Firstly, the regulator claimed to now have “no objection” to the shared use of “co‑use of antenna set‑up points”. This decision was down, it said, to the increasing difficulty of finding “suitable locations” for sites (itself partly a result of network densification associated with 5G).
If telcos do choose to co‑locate masts, the ACM’s assumption is that they will “use their own equipment” to differentiate services from their site‑sharing partners (i.e. passive sharing). However, the regulator also highlighted plans to consider “frequency sharing” at a later date. “The ACM will examine and possibly take a position on the competitive effects”, it said.
Secondly, the ACM encouraged action on spectrum leasing, and said arrangements with “local business” service providers would create “new services” and thus lead to greater competition. Even still, it said the maximum amount of spectrum an operator is allowed to use “at any time” remains capped at 40% of available frequencies. This includes “spectrum rented by the MNO”, it clarified.
The ACM also exerted pressure on the operators to offset concerns over the shuttering of legacy 2G and 3G networks through “national” roaming agreements. The regulator wants providers to “use each other’s 2G or 3G network” — noting the “large numbers” of remote machine‑to-machine services and mobile phone users that are still dependent on these services. The ACM speculated that TMNL, for example, which plans to start phasing out 2G services from June 2021, could “conclude [a] 2G roaming agreement” with either KPN or VodafoneZiggo to give it “more time to migrate these (2G‑only) devices to 4G or 5G” and ensure “continuity of service”.
While TMNL is yet to respond in public, a link‑up to support network rollout in the Netherlands would not be without precedent. The operator signed a ten‑year site‑sharing agreement with eventual merger partner Tele2 Netherlands in 2013 to create efficiencies and accelerate 4G deployments (Deutsche Telekomwatch, #23).
A more recent TMNL network‑sharing foray saw it link up with both incumbent rival KPN and Vodafone–Liberty Global joint venture VodafoneZiggo to build a multi‑operator network at Amsterdam Airport Schiphol, which went live in 2020 (Deutsche Telekomwatch, #77).

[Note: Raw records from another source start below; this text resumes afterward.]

(** * Provenance-integrity validation: a shallow embedding

    Embedding of the provenance validation scripts
    [jcaa_2026-02-19/scripts/run_provenance_extended_validation.py] and
    [jcaa_2026-02-19/scripts/run_llm_provenance_validation.py]:
    canonical JSON and SHA-256 fingerprints, the provenance builder, the
    one-hop and two-hop audits, the fault-injection scenarios and their
    metrics.

    Modelling conventions.
    - A Python [str] is a [string]; each character is one code point below
      256, so the model covers the Latin-1 part of Unicode.
    - A Python [dict] is an association list in insertion order with
      pairwise distinct keys; [dict_set] overwrites in place or appends,
      as assignment to a key does.
    - A Python exception is a [Raise] in the [result] type.
    - A Python [float] is an IEEE-754 binary64 number, held as the exact
      rational it stands for.  The product in [inject_indices] is rounded
      as Python rounds it: to the nearest such number, a tie going to the
      even one, a result of magnitude [2^1024] or more being an infinity.
      The quotients of the metrics are kept exact (see [truediv]).
    - Dict objects that the scripts mutate live in an object store
      ([heap]); a list of records is then a list of addresses. *)

From Stdlib Require Import ZArith QArith Qround Qabs Qpower Bool List String.
From Stdlib Require Import Ascii Arith Lia Lqa.
From Stdlib Require Import DecimalString Permutation Sorted.
Import ListNotations.

Close Scope Q_scope.
Open Scope string_scope.

(** ** Python exceptions and results *)

Inductive exn : Type :=
| TypeError
| ZeroDivisionError
| IndexError
| OverflowError
| ValueError.

Inductive result (A : Type) : Type :=
| Ok (a : A)
| Raise (e : exn).

Arguments Ok {A} a.
Arguments Raise {A} e.

Definition rbind {A B} (r : result A) (k : A -> result B) : result B :=
  match r with
  | Ok a => k a
  | Raise e => Raise e
  end.

Fixpoint rmap_list {A B} (f : A -> result B) (l : list A) : result (list B) :=
  match l with
  | [] => Ok []
  | x :: l' =>
      rbind (f x) (fun y => rbind (rmap_list f l') (fun ys => Ok (y :: ys)))
  end.

(** ** Python values held in records *)

(** The scalars a flat JSON record holds, and [VObject] for any other
    Python object (a set, bytes, an instance of a class): the audit code
    observes of it only its [str()] text and its truth value, and
    [json.dumps] refuses it.  Floats and nested lists or dicts as field
    values are not modelled. *)
Inductive value : Type :=
| VNone
| VBool (b : bool)
| VInt (z : Z)
| VStr (s : string)
| VObject (text : string) (truth : bool).

Definition record : Type := list (string * value).

(** Python [bool(v)]. *)
Definition truthy (v : value) : bool :=
  match v with
  | VNone => false
  | VBool b => b
  | VInt z => negb (z =? 0)%Z
  | VStr s => negb (s =? "")
  | VObject _ t => t
  end.

(** Python [str(v)]. *)
Definition py_str (v : value) : string :=
  match v with
  | VNone => "None"
  | VBool true => "True"
  | VBool false => "False"
  | VInt z => NilZero.string_of_int (Z.to_int z)
  | VStr s => s
  | VObject text _ => text
  end.

(** ** Dict operations *)

Section Dict.
Context {V : Type}.

(** [d.get(k)]: [None] when the key is absent. *)
Fixpoint dict_get (d : list (string * V)) (k : string) : option V :=
  match d with
  | [] => None
  | (k', v) :: d' => if k' =? k then Some v else dict_get d' k
  end.

(** [d[k] = v]. *)
Fixpoint dict_set (d : list (string * V)) (k : string) (v : V)
  : list (string * V) :=
  match d with
  | [] => [(k, v)]
  | (k', v') :: d' =>
      if k' =? k then (k', v) :: d' else (k', v') :: dict_set d' k v
  end.

(** [{k: v for k, v in pairs}]: later pairs overwrite earlier ones. *)
Definition dict_of_pairs (pairs : list (string * V)) : list (string * V) :=
  fold_left (fun d kv => dict_set d (fst kv) (snd kv)) pairs [].

Definition dict_keys (d : list (string * V)) : list string := map fst d.

(** Truth value of a dict: empty is false. *)
Definition dict_truthy (d : list (string * V)) : bool :=
  match d with
  | [] => false
  | _ :: _ => true
  end.
End Dict.

(** [d.get(k, default)]. *)
Definition get_default (d : record) (k : string) (default : value) : value :=
  match dict_get d k with
  | Some v => v
  | None => default
  end.

(** [str(d.get(k, ""))], the way both audits read a field. *)
Definition field_text (d : record) (k : string) : string :=
  py_str (get_default d k (VStr "")).

(** [not d.get(k)] negated: the field is present and truthy. *)
Definition field_truthy (d : record) (k : string) : bool :=
  match dict_get d k with
  | Some v => truthy v
  | None => false
  end.

(** A Python [set] of strings, kept as a duplicate-free list. *)
Definition str_set : Type := list string.

Definition set_of_list (l : list string) : str_set := nodup string_dec l.

Definition set_mem (x : string) (s : str_set) : bool :=
  existsb (String.eqb x) s.

(** ** SHA-256 (hashlib.sha256), on 32-bit words held in [Z] *)

Module SHA256.
Local Open Scope Z_scope.

Definition w32 (x : Z) : Z := x mod 4294967296.
Definition add32 (x y : Z) : Z := w32 (x + y).
Definition rotr (n x : Z) : Z :=
  Z.lor (Z.shiftr x n) (w32 (Z.shiftl x (32 - n))).
Definition not32 (x : Z) : Z := Z.lxor x 4294967295.

Definition Ch (x y z : Z) : Z := Z.lxor (Z.land x y) (Z.land (not32 x) z).
Definition Maj (x y z : Z) : Z :=
  Z.lxor (Z.lxor (Z.land x y) (Z.land x z)) (Z.land y z).
Definition bsig0 (x : Z) : Z :=
  Z.lxor (Z.lxor (rotr 2 x) (rotr 13 x)) (rotr 22 x).
Definition bsig1 (x : Z) : Z :=
  Z.lxor (Z.lxor (rotr 6 x) (rotr 11 x)) (rotr 25 x).
Definition ssig0 (x : Z) : Z :=
  Z.lxor (Z.lxor (rotr 7 x) (rotr 18 x)) (Z.shiftr x 3).
Definition ssig1 (x : Z) : Z :=
  Z.lxor (Z.lxor (rotr 17 x) (rotr 19 x)) (Z.shiftr x 10).

(** The round constants and the initial state are the first 32 bits of the
    fractional parts of the cube roots of the first 64 primes and of the
    square roots of the first 8 (FIPS 180-4). *)
Definition is_prime (n : nat) : bool :=
  forallb (fun d => negb (n mod d =? 0)%nat) (seq 2 (n - 2)).

Definition primes : list Z :=
  map Z.of_nat (filter is_prime (seq 2 310)).

(** The largest [r] below [2 ^ bits] with [r ^ k <= x], bit by bit. *)
Fixpoint root_bits (k : Z) (bits : nat) (x r : Z) : Z :=
  match bits with
  | O => r
  | S b =>
      let c := r + 2 ^ Z.of_nat b in
      root_bits k b x (if c ^ k <=? x then c else r)
  end.

Definition frac_root32 (k p : Z) : Z :=
  w32 (root_bits k 40 (p * 2 ^ (32 * k)) 0).

Definition K : list Z := Eval vm_compute in map (frac_root32 3) primes.

Record state : Type := mkState {
  ha : Z; hb : Z; hc : Z; hd : Z; he : Z; hf : Z; hg : Z; hh : Z
}.

Definition state_of_list (l : list Z) : state :=
  match l with
  | a :: b :: c :: d :: e :: f :: g :: h :: _ => mkState a b c d e f g h
  | _ => mkState 0 0 0 0 0 0 0 0
  end.

Definition H0 : state :=
  Eval vm_compute in state_of_list (map (frac_root32 2) primes).

(** Message schedule: the 16 block words extended to 64. *)
Fixpoint extend (n : nat) (w : list Z) : list Z :=
  match n with
  | O => w
  | S n' =>
      let t := List.length w in
      let x :=
        add32 (add32 (ssig1 (nth (t - 2) w 0)) (nth (t - 7) w 0))
              (add32 (ssig0 (nth (t - 15) w 0)) (nth (t - 16) w 0)) in
      extend n' (w ++ [x])%list
  end.

Definition round (s : state) (kw : Z * Z) : state :=
  let t1 :=
    add32 (add32 (add32 (hh s) (bsig1 (he s))) (Ch (he s) (hf s) (hg s)))
          (add32 (fst kw) (snd kw)) in
  let t2 := add32 (bsig0 (ha s)) (Maj (ha s) (hb s) (hc s)) in
  mkState (add32 t1 t2) (ha s) (hb s) (hc s)
          (add32 (hd s) t1) (he s) (hf s) (hg s).

Definition compress (s : state) (block : list Z) : state :=
  let r := fold_left round (combine K (extend 48 block)) s in
  mkState (add32 (ha s) (ha r)) (add32 (hb s) (hb r))
          (add32 (hc s) (hc r)) (add32 (hd s) (hd r))
          (add32 (he s) (he r)) (add32 (hf s) (hf r))
          (add32 (hg s) (hg r)) (add32 (hh s) (hh r)).

(** Big-endian 32-bit words of a byte list. *)
Fixpoint words (bs : list Z) : list Z :=
  match bs with
  | b0 :: b1 :: b2 :: b3 :: rest =>
      (b0 * 16777216 + b1 * 65536 + b2 * 256 + b3) :: words rest
  | _ => []
  end.

Fixpoint be_bytes (n : nat) (x : Z) : list Z :=
  match n with
  | O => []
  | S n' => (be_bytes n' (x / 256) ++ [x mod 256])%list
  end.

Definition pad (msg : list Z) : list Z :=
  let len := Z.of_nat (List.length msg) in
  (msg ++ [128] ++ repeat 0 (Z.to_nat ((55 - len) mod 64))
       ++ be_bytes 8 (8 * len))%list.

Fixpoint blocks (n : nat) (ws : list Z) : list (list Z) :=
  match n with
  | O => []
  | S n' => firstn 16 ws :: blocks n' (skipn 16 ws)
  end.

Definition digest (msg : list Z) : state :=
  let ws := words (pad msg) in
  fold_left compress (blocks (List.length ws / 16) ws) H0.

Definition hexdigit (d : Z) : ascii :=
  if d <? 10 then ascii_of_N (Z.to_N (48 + d))
  else ascii_of_N (Z.to_N (87 + d)).

Definition nib (w : Z) (i : Z) : ascii :=
  hexdigit (Z.shiftr w (4 * i) mod 16).

Definition hex8 (w : Z) (tail : string) : string :=
  String (nib w 7) (String (nib w 6) (String (nib w 5) (String (nib w 4)
 (String (nib w 3) (String (nib w 2) (String (nib w 1) (String (nib w 0)
  tail))))))).

Definition hex_of_state (s : state) : string :=
  hex8 (ha s) (hex8 (hb s) (hex8 (hc s) (hex8 (hd s)
 (hex8 (he s) (hex8 (hf s) (hex8 (hg s) (hex8 (hh s) ""))))))).

(** [s.encode("utf-8")] for code points below 256. *)
Fixpoint utf8 (s : string) : list Z :=
  match s with
  | EmptyString => []
  | String c s' =>
      let n := Z.of_N (N_of_ascii c) in
      if n <? 128 then n :: utf8 s'
      else (192 + n / 64) :: (128 + n mod 64) :: utf8 s'
  end.

(** [hashlib.sha256(s.encode("utf-8")).hexdigest()]. *)
Definition hexdigest (s : string) : string :=
  hex_of_state (digest (utf8 s)).
End SHA256.

(** ** Canonical JSON (json.dumps with sort_keys, ensure_ascii and the
       separators [","] and [":"]) *)

Definition dquote : ascii := "034"%char.
Definition backslash : ascii := "092"%char.

Definition hex_low (n : N) : ascii :=
  if (n <? 10)%N then ascii_of_N (48 + n) else ascii_of_N (87 + n).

In 2019, KPN also talked up the prospect of collaborating with its peers to support 5G rollout in hard‑to‑reach areas of the country (Deutsche Telekomwatch, #89). Jan Conrnelius de Jager, KPN’s Chief Financial Officer, said it “would be wise to combine forces there”. A short note in the operator’s most recent Annual Report said it was continuing to explore “options for network sharing” as a means to lower costs.
In the more distant past, KPN co‑located masts with Vodafone Netherlands (pre‑VodafoneZiggo), but wider site‑sharing trials conducted between the two businesses in 2012 were not progressed to a full programme (Vodafonewatch, #120).